====== Data shown

(** After an accepted heartbeat, and whatever calls and registry changes follow, a
    heartbeat that was sent no later is refused. *)
Theorem heartbeat_cannot_be_replayed ctx now h ctx' now' h' st ack st1 st2 :
  HandleHeartbeat ctx now h st = (Ok ack, st1) ->
  history any_call st1 st2 ->
  Heartbeat.SentAt h' <= Heartbeat.SentAt h ->
  exists e, fst (HandleHeartbeat ctx' now' h' st2) = Err e.
Proof.
  intros Hok Hh Hle. apply HandleHeartbeat_ok in Hok as (_ & _ & Hn & _ & _ & _ & ->).
  assert (fence_from (Heartbeat.SentAt h) (sess st2)) as [Hz Hf].
  { eapply (history_ind (fence_from (Heartbeat.SentAt h))); [|exact Hh|split; cbn; (done || lia)].
    intros; by apply exec_fence. }
  destruct (HandleHeartbeat ctx' now' h' st2) as [[ack'|e] st3] eqn:He; [|eauto].
  apply HandleHeartbeat_ok in He as (_ & _ & _ & Hlt & _). lia.
Qed.

(** ** Drains *)

(** The drain request is fixed once it is made, and its outcome once it is
    terminal. *)
Definition drain_fixed (s s' : ServerSession) : Prop :=
  forall d, drain s = Some d ->
    drain s' = Some d
    /\ (drainCompleted s = true ->
        drainCompleted s' = true /\ drainStatus s' = drainStatus s /\ drainCode s' = drainCode s).

Lemma exec_drain_fixed c st : drain_fixed (sess st) (sess (snd (exec c st))).
Proof.
  change (wp (exec c) (fun _ st' => drain_fixed (sess st) (sess st')) st).
  unfold_call c; session_cases; intros ? ?; cbn; split_and?; try done; intros; split_and?; congruence.
Qed.

Lemma history_drain_fixed allowed st st' : history allowed st st' -> drain_fixed (sess st) (sess st').
Proof.
  intros Hh. apply (history_ind (drain_fixed (sess st)) allowed st st'); [|done|].
  - intros c s _ H d Hd. destruct (H d Hd) as [H1 H2].
    destruct (exec_drain_fixed c s d H1) as [H3 H4]. split; [done|]. intros Hc.
    destruct (H2 Hc) as (Hc1 & Hst & Hco). rewrite <- Hst, <- Hco. by apply H4.
  - intros d Hd. done.
Qed.

Lemma BeginDrain_ok ctx now now2 id deadline force st d st' :
  BeginDrain ctx now now2 id deadline force st = (Ok d, st') ->
  Drain.DrainID d = id
  /\ drain (sess st') = Some d
  /\ (drain (sess st) = Some d /\ st' = st
      \/ drain (sess st) = None /\ state (sess st) = SessionReady
         /\ Drain.Generation d = Snapshot.Generation (active (sess st))
         /\ Drain.ContentHash d = Snapshot.ContentHash (active (sess st))
         /\ Drain_Validate d now2 = None
         /\ state (sess st') = SessionDraining /\ drainCompleted (sess st') = false).
Proof.
  intros He. wp_of He. unfold BeginDrain. srv_run; cbn [sess registry]; try done;
    bool_prop; split_and!; cbn; auto.
  right. by split_and!.
Qed.

(** What an accepted drain acknowledgement says and does. *)
Lemma drain_ack_outcome ctx now ack st st' :
  HandleDrainAck ctx now ack st = (Ok tt, st') ->
  live now st /\ exists d, drain (sess st) = Some d
  /\ DrainAck.DrainID ack = Drain.DrainID d /\ DrainAck.Generation ack = Drain.Generation d
  /\ DrainAck.ContentHash ack = Drain.ContentHash d
  /\ if drainCompleted (sess st)
     then DrainAck.Status ack = drainStatus (sess st) /\ DrainAck.Code ack = drainCode (sess st)
          /\ st' = st
     else drainStatus (sess st') = DrainAck.Status ack
          /\ DrainAck.Status ack <> DrainRejected
          /\ drainCompleted (sess st') =
               ((DrainAck.Status ack == DrainCompleted) || (DrainAck.Status ack == DrainForced)).
Proof.
  intros He. remember (Ok tt : Res unit) as r eqn:Hr. revert Hr. wp_of He.
  unfold HandleDrainAck. srv_run; cbn [sess registry]; try done; intros _; bool_prop; split_and!; try done.
  all: eexists; split_and!; try done.
  all: match goal with H : drainCompleted _ = _ |- _ => rewrite H end; cbn; split_and!; try done.
  all: match goal with H : (_ || _)%bool = true |- _ =>
    apply orb_true_iff in H as [H|H]; apply bool_decide_eq_true in H; rewrite H end; try done.
Qed.

(** C32. Once a drain has begun, its request never changes, whatever calls and registry changes
    follow: every later successful BeginDrain has the same drain id, returns the same request
    and changes nothing, and a completed drain keeps its outcome. An acknowledgement is accepted
    only from a live session for that drain's id, generation and content hash; if the drain is
    complete it must repeat the recorded status and code and changes nothing, otherwise its
    status is recorded, is not a rejection, and completes the drain exactly for the completed
    and forced statuses. *)
Theorem drain_is_fixed_once_begun ctx now now2 id deadline force st d st1 st2 :
  BeginDrain ctx now now2 id deadline force st = (Ok d, st1) ->
  history any_call st1 st2 ->
  drain (sess st2) = Some d
  /\ (drainCompleted (sess st1) = true ->
      drainCompleted (sess st2) = true /\ drainStatus (sess st2) = drainStatus (sess st1))
  /\ (forall ctx' n n2 id' deadline' force' d' st3,
        BeginDrain ctx' n n2 id' deadline' force' st2 = (Ok d', st3) ->
        id' = id /\ d' = d /\ st3 = st2)
  /\ (forall ctx' n ack st3, HandleDrainAck ctx' n ack st2 = (Ok tt, st3) ->
        live n st2 /\ DrainAck.DrainID ack = id /\ DrainAck.Generation ack = Drain.Generation d
        /\ DrainAck.ContentHash ack = Drain.ContentHash d
        /\ if drainCompleted (sess st2)
           then DrainAck.Status ack = drainStatus (sess st2) /\ DrainAck.Code ack = drainCode (sess st2)
                /\ st3 = st2
           else drainStatus (sess st3) = DrainAck.Status ack /\ DrainAck.Status ack <> DrainRejected
                /\ drainCompleted (sess st3) =
                     ((DrainAck.Status ack == DrainCompleted) || (DrainAck.Status ack == DrainForced))).
Proof.
  intros Hb Hh. apply BeginDrain_ok in Hb as (<- & Hd & _).
  destruct (history_drain_fixed _ _ _ Hh d Hd) as [Hd2 Hf]. split_and!; [done| | |].
  - intros Hc. by destruct (Hf Hc) as (? & ? & _).
  - intros * Hb'. apply BeginDrain_ok in Hb' as (<- & _ & [[H ->]|[H _]]);
      rewrite H in Hd2; by simplify_eq.
  - intros * Ha. apply drain_ack_outcome in Ha as (Hl & d' & Hd' & Hid & Hg & Hh' & Ho).
    rewrite Hd2 in Hd'. simplify_eq. by split_and!.
Qed.

(** * The server with all its sessions

    [Server.Accept] creates sessions that share one registry; a method of any
    session may run between two methods of another.  The state of the whole
    server is the registry and every session it ever accepted; a step accepts a
    hello or runs one method of one session.  The invariant of the reachable
    states gives exclusivity: at any moment at most one session of a connector
    can act. *)

(** ** What [Accept] returns *)

(** A session with nothing but its first offer satisfies the invariant. *)
Lemma fresh_session_inv cfg ref auth lease welcome x now :
  ids_ok [AuthResult.AccountID auth; SessionRef.TunnelID ref; SessionRef.ConnectorID ref;
          SessionRef.SessionID ref] = true ->
  SessionRef.ProcessGeneration ref <> 0 ->
  Lease.ExpiresAt lease <= AuthResult.CredentialExpiresAt auth ->
  Snapshot_Validate x = None -> Snapshot.TunnelID x = SessionRef.TunnelID ref ->
  server_inv (ServerSession.mk cfg ref auth lease welcome
    (Some (bindSnapshot x (AuthResult.AccountID auth) (SessionRef.ConnectorID ref)
             (SessionRef.SessionID ref) (SessionRef.ProcessGeneration ref)))
    None Snapshot.zero false Snapshot.zero false 0 false SessionAwaitingSnapshot now 0 None
    "" "" false "").
Proof.
  intros Hids Hg Hl Hv Ht. constructor; cbn; try done.
  intros p [= <-].
  exact (bindSnapshot_config_valid (ServerSession.mk cfg ref auth lease welcome None None
    Snapshot.zero false Snapshot.zero false 0 false SessionAwaitingSnapshot now 0 None "" "" false "")
    x Hids Hg Hv Ht).
Qed.

Lemma Hello_Validate_ids h now :
  Hello_Validate h now = None ->
  ids_ok [Hello.AccountID h; Hello.TunnelID h; Hello.ConnectorID h] = true
  /\ Hello.ProcessGeneration h <> 0.
Proof.
  unfold Hello_Validate. intros. case_match eqn:Hg; [done|]. bool_prop.
  match goal with H : ids_ok _ = true |- _ => revert H end. rewrite !ids_ok_cons.
  by intros (? & ? & ? & _).
Qed.

(** What the server knows of a session it has just accepted. *)
Definition accepted (authenticate : AuthRequest -> Res AuthResult) (sessionIDs : Res string)
    (cfg : ServerConfig) (now : time) (hello : Hello) (r r' : SessionRegistry)
    (s : ServerSession) (w : Welcome) (b : Snapshot) : Prop :=
  server_inv s
  /\ (exists res, Attach r (ref s) = (Ok res, r'))
  /\ state s = SessionAwaitingSnapshot /\ hasActive s = false /\ hasCandidate s = false
  /\ pendingDelta s = None /\ drain s = None
  /\ pendingSnapshot s = Some b /\ welcome s = w /\ lastHeartbeat s = now
  /\ sessionIDs = Ok (SessionRef.SessionID (ref s))
  /\ authenticate (Hello.Auth hello) = Ok (auth s)
  /\ SessionRef.ConnectorID (ref s) = Hello.ConnectorID hello
  /\ SessionRef.TunnelID (ref s) = Hello.TunnelID hello
  /\ SessionRef.ProcessGeneration (ref s) = Hello.ProcessGeneration hello
  /\ Lease.ExpiresAt (lease s)
     = Z.min (now + LeaseDuration cfg) (AuthResult.LeaseExpiresAt (auth s)).

Lemma Accept_accepted authenticate snapshots sessionIDs cfg ctx now hello r x r' :
  Accept authenticate snapshots sessionIDs cfg ctx now hello r = (Ok x, r') ->
  accepted authenticate sessionIDs cfg now hello r r' (fst (fst x)) (snd (fst x)) (snd x).
Proof.
  intros He. wp_of He. unfold Accept, failure. repeat (wp_step; cbv beta iota zeta); try done.
  unfold auth_matches_hello in *. bool_prop. cbn [fst snd].
  match goal with H : Hello_Validate _ _ = None |- _ => apply Hello_Validate_ids in H as [Hids Hgen] end.
  match goal with H : AuthResult_Validate _ _ = None |- _ => apply AuthResult_Validate_lease in H as Hl end.
  match goal with H : ok (ValidateIdentifier _) = true |- _ => apply ok_None in H as Hid end.
  rewrite !ids_ok_cons in Hids. destruct_and!. unfold accepted. cbn.
  match goal with H : AuthResult.AccountID ?a = Hello.AccountID hello |- _ => rewrite <- H in * end.
  subst. unfold Before, Add in *. split_and!; try done; eauto; try (case_match; bool_prop; lia).
  apply fresh_session_inv; [by rewrite !ids_ok_cons|done| |done|done].
  cbn. case_match; bool_prop; lia.
Qed.

(** A refused hello leaves no trace in the registry. *)
Lemma Accept_error authenticate snapshots sessionIDs cfg ctx now hello r e r' :
  Accept authenticate snapshots sessionIDs cfg ctx now hello r = (Err e, r') -> r' = r.
Proof.
  intros He. remember (Err e : Res (ServerSession * Welcome * Snapshot)) as res eqn:Hr.
  revert Hr. wp_of He. unfold Accept, failure. repeat (wp_step; cbv beta iota zeta); try done.
  all: simplify_eq.
  match goal with H : Attach _ _ = _ |- _ => by apply Attach_err_inv in H end.
Qed.

(** ** The state of the server *)

(** Sessions are kept under the handles that their callers hold. *)
Record World := mkWorld { w_registry : SessionRegistry; w_sessions : gmap nat ServerSession }.
Definition world_init : World := mkWorld NewSessionRegistry ∅.

(** No session of the world carries this id. *)
Definition fresh_id (w : World) (id : string) : Prop :=
  forall h s, w_sessions w !! h = Some s -> SessionRef.SessionID (ref s) <> id.

(** [wstep_accept] asks the session-id source for an id that was not issued
    before, which is what a random 128-bit id provides. *)
Inductive wstep (w : World) : World -> Prop :=
| wstep_accept authenticate snapshots sessionIDs cfg ctx now hello s wel b r' h :
    Accept authenticate snapshots sessionIDs cfg ctx now hello (w_registry w) = (Ok (s, wel, b), r') ->
    fresh_id w (SessionRef.SessionID (ref s)) ->
    w_sessions w !! h = None ->
    wstep w (mkWorld r' (<[h := s]> (w_sessions w)))
| wstep_refuse authenticate snapshots sessionIDs cfg ctx now hello e r' :
    Accept authenticate snapshots sessionIDs cfg ctx now hello (w_registry w) = (Err e, r') ->
    wstep w (mkWorld r' (w_sessions w))
| wstep_exec h s c st' :
    w_sessions w !! h = Some s ->
    snd (exec c (mkSrv (w_registry w) s)) = st' ->
    wstep w (mkWorld (registry st') (<[h := sess st']> (w_sessions w))).

Definition reachable : World -> Prop := rtc wstep world_init.

(** ** The invariant of the reachable states *)
Record world_inv (w : World) : Prop := {
  world_wf : registry_wf (w_registry w);
  world_sessions : forall h s, w_sessions w !! h = Some s -> server_inv s;
  world_ids : forall h1 h2 s1 s2, w_sessions w !! h1 = Some s1 -> w_sessions w !! h2 = Some s2 ->
    SessionRef.SessionID (ref s1) = SessionRef.SessionID (ref s2) -> h1 = h2;
  world_owned : forall c x, w_registry w !! c = Some x ->
    exists h s, w_sessions w !! h = Some s /\ ref s = x /\ state s <> SessionClosed;
}.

============

### What you should do
Write out the line containing "world_owned : forall" and every line after it through the end of the entries. Keep each one exactly as it is, and add nothing.

### Answer area
  world_owned : forall c x, w_registry w !! c = Some x ->
    exists h s, w_sessions w !! h = Some s /\ ref s = x /\ state s <> SessionClosed;
}.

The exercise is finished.